**Work order**.
In the entries below, the lines from the one with "intros e _." through the one with "destruct Hx as (rel & Hne & -> & _)." are to be copied exactly; both ends count.

**Records provided**.
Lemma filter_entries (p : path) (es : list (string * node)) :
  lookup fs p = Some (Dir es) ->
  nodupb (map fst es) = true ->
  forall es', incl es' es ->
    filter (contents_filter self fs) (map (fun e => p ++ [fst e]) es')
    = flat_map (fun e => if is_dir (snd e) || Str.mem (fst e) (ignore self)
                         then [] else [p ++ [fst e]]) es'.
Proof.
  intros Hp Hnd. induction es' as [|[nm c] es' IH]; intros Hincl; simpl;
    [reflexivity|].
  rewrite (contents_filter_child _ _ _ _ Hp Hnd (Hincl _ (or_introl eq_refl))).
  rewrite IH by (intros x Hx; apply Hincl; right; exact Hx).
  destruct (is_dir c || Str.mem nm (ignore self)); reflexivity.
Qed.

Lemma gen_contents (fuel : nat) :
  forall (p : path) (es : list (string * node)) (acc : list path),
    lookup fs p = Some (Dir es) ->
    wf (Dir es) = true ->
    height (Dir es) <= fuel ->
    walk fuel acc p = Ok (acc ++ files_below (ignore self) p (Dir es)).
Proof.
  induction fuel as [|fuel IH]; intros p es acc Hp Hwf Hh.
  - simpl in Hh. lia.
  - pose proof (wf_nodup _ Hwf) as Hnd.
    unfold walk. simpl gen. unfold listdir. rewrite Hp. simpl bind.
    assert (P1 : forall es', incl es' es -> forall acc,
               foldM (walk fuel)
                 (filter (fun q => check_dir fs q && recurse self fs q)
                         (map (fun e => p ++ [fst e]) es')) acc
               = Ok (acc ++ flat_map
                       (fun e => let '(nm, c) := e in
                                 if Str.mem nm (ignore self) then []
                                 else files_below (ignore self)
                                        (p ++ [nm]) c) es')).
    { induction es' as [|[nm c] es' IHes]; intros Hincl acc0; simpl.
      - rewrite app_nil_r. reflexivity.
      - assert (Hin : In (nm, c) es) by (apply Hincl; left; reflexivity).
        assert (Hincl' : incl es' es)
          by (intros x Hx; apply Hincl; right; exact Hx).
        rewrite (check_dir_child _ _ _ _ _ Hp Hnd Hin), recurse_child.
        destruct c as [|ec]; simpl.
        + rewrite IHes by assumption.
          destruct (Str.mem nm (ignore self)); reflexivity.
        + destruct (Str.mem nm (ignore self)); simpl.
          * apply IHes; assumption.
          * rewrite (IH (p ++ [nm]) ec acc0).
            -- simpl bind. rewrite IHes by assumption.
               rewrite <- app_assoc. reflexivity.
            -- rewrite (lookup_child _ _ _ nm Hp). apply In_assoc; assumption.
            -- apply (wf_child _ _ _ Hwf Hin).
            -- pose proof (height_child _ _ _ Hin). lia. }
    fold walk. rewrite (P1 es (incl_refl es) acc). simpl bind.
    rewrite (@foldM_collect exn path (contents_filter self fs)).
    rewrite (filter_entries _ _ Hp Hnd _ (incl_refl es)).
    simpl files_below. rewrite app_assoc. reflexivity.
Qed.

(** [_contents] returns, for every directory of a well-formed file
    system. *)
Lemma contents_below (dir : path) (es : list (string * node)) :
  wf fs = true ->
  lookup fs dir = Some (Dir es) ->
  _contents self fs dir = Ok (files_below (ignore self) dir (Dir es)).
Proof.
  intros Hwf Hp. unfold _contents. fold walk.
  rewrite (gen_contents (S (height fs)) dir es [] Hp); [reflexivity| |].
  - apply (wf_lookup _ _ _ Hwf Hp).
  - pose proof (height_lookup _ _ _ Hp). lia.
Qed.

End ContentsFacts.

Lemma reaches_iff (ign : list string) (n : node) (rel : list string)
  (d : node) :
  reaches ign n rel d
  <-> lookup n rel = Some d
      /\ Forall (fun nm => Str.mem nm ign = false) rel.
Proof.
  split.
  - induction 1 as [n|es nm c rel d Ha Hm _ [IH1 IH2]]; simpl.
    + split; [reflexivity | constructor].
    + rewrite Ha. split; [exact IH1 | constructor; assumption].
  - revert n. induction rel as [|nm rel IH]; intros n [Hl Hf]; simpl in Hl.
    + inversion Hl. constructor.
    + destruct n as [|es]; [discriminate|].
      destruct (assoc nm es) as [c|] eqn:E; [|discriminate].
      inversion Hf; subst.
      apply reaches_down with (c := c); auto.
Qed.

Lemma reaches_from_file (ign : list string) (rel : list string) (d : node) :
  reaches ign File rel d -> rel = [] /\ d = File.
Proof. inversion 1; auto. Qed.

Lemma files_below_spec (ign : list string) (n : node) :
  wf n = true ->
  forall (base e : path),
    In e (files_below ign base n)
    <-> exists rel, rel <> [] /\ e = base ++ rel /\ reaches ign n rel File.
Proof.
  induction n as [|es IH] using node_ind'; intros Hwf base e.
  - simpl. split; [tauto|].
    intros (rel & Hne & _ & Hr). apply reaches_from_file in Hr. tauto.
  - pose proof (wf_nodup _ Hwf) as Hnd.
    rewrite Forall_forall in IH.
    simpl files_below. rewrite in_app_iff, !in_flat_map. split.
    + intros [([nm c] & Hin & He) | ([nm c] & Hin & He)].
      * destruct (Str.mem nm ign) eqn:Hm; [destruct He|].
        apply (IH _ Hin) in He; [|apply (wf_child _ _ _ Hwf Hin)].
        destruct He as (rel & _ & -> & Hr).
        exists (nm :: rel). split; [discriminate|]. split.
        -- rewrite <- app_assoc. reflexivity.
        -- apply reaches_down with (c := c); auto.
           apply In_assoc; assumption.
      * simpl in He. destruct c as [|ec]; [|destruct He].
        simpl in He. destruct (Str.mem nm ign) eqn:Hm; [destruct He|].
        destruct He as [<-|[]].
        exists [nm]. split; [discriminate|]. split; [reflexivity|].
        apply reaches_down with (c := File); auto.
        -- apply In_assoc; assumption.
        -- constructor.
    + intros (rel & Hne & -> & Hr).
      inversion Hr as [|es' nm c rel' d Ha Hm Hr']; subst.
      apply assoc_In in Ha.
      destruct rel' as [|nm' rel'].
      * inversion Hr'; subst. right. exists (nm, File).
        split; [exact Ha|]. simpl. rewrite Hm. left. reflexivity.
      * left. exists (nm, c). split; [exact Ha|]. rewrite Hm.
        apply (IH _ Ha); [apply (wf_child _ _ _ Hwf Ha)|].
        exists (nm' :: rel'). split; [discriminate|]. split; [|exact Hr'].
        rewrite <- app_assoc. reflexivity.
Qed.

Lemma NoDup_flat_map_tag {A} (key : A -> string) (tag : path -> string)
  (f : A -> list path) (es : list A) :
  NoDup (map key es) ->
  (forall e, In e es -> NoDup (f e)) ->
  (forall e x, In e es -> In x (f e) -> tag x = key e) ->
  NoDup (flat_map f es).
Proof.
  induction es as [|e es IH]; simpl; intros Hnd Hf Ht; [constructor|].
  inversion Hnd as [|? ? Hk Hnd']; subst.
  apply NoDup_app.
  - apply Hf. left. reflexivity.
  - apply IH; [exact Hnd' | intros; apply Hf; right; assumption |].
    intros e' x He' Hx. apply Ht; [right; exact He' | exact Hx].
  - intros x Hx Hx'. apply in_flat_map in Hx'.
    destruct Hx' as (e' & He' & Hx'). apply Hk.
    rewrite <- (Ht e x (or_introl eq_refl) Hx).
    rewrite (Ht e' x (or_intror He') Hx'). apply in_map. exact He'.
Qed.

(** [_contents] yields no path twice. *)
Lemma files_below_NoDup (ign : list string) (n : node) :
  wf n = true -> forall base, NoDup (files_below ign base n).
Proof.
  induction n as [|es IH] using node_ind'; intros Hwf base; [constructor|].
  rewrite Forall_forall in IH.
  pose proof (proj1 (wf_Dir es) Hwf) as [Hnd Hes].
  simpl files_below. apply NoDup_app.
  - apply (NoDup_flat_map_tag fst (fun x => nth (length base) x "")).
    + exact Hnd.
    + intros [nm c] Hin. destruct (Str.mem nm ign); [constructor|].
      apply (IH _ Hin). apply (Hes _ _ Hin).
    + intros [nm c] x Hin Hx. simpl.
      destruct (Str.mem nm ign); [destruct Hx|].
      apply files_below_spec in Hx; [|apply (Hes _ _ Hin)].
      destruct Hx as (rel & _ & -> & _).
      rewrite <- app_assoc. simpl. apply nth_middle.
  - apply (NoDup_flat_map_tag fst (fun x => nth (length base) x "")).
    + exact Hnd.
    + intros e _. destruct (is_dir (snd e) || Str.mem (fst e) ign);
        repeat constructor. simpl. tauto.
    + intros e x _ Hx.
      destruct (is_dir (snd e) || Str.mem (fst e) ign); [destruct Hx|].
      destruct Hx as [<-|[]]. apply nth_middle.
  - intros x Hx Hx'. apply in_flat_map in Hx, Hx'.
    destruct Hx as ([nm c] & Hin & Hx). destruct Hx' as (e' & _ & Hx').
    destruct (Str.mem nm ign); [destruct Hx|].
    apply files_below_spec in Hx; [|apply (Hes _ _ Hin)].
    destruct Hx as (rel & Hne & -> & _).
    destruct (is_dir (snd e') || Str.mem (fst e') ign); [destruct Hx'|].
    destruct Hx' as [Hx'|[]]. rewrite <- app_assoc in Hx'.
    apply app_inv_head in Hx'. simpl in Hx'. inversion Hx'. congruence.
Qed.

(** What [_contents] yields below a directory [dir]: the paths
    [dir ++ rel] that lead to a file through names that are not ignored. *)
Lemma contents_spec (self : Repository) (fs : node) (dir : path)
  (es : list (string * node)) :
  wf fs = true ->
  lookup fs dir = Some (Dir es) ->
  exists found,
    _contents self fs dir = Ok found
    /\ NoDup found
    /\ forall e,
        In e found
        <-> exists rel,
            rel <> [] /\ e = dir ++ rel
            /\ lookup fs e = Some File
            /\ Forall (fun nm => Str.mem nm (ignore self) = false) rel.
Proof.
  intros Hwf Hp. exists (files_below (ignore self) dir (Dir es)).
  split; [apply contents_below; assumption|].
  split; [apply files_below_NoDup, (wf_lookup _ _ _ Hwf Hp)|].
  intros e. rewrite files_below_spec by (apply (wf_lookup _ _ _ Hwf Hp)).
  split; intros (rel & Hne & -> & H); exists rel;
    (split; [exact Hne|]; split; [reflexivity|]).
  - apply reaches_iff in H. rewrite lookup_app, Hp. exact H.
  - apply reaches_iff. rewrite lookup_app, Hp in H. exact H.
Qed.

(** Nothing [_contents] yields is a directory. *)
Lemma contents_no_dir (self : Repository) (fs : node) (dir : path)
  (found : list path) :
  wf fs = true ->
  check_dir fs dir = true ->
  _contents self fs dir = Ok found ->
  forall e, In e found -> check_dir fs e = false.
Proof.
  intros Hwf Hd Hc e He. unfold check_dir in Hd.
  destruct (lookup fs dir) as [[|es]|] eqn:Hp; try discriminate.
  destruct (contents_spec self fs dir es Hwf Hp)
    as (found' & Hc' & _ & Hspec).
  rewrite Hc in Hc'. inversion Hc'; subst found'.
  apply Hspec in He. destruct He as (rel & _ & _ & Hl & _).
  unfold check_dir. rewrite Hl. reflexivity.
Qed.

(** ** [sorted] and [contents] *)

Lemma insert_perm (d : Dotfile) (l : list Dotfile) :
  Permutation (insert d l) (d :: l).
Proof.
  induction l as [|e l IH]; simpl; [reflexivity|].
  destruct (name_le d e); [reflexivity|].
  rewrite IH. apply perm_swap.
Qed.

**Solution for this task**.
    + intros e _. destruct (is_dir (snd e) || Str.mem (fst e) ign);
        repeat constructor. simpl. tauto.
    + intros e x _ Hx.
      destruct (is_dir (snd e) || Str.mem (fst e) ign); [destruct Hx|].
      destruct Hx as [<-|[]]. apply nth_middle.
  - intros x Hx Hx'. apply in_flat_map in Hx, Hx'.
    destruct Hx as ([nm c] & Hin & Hx). destruct Hx' as (e' & _ & Hx').
    destruct (Str.mem nm ign); [destruct Hx|].
    apply files_below_spec in Hx; [|apply (Hes _ _ Hin)].
    destruct Hx as (rel & Hne & -> & _).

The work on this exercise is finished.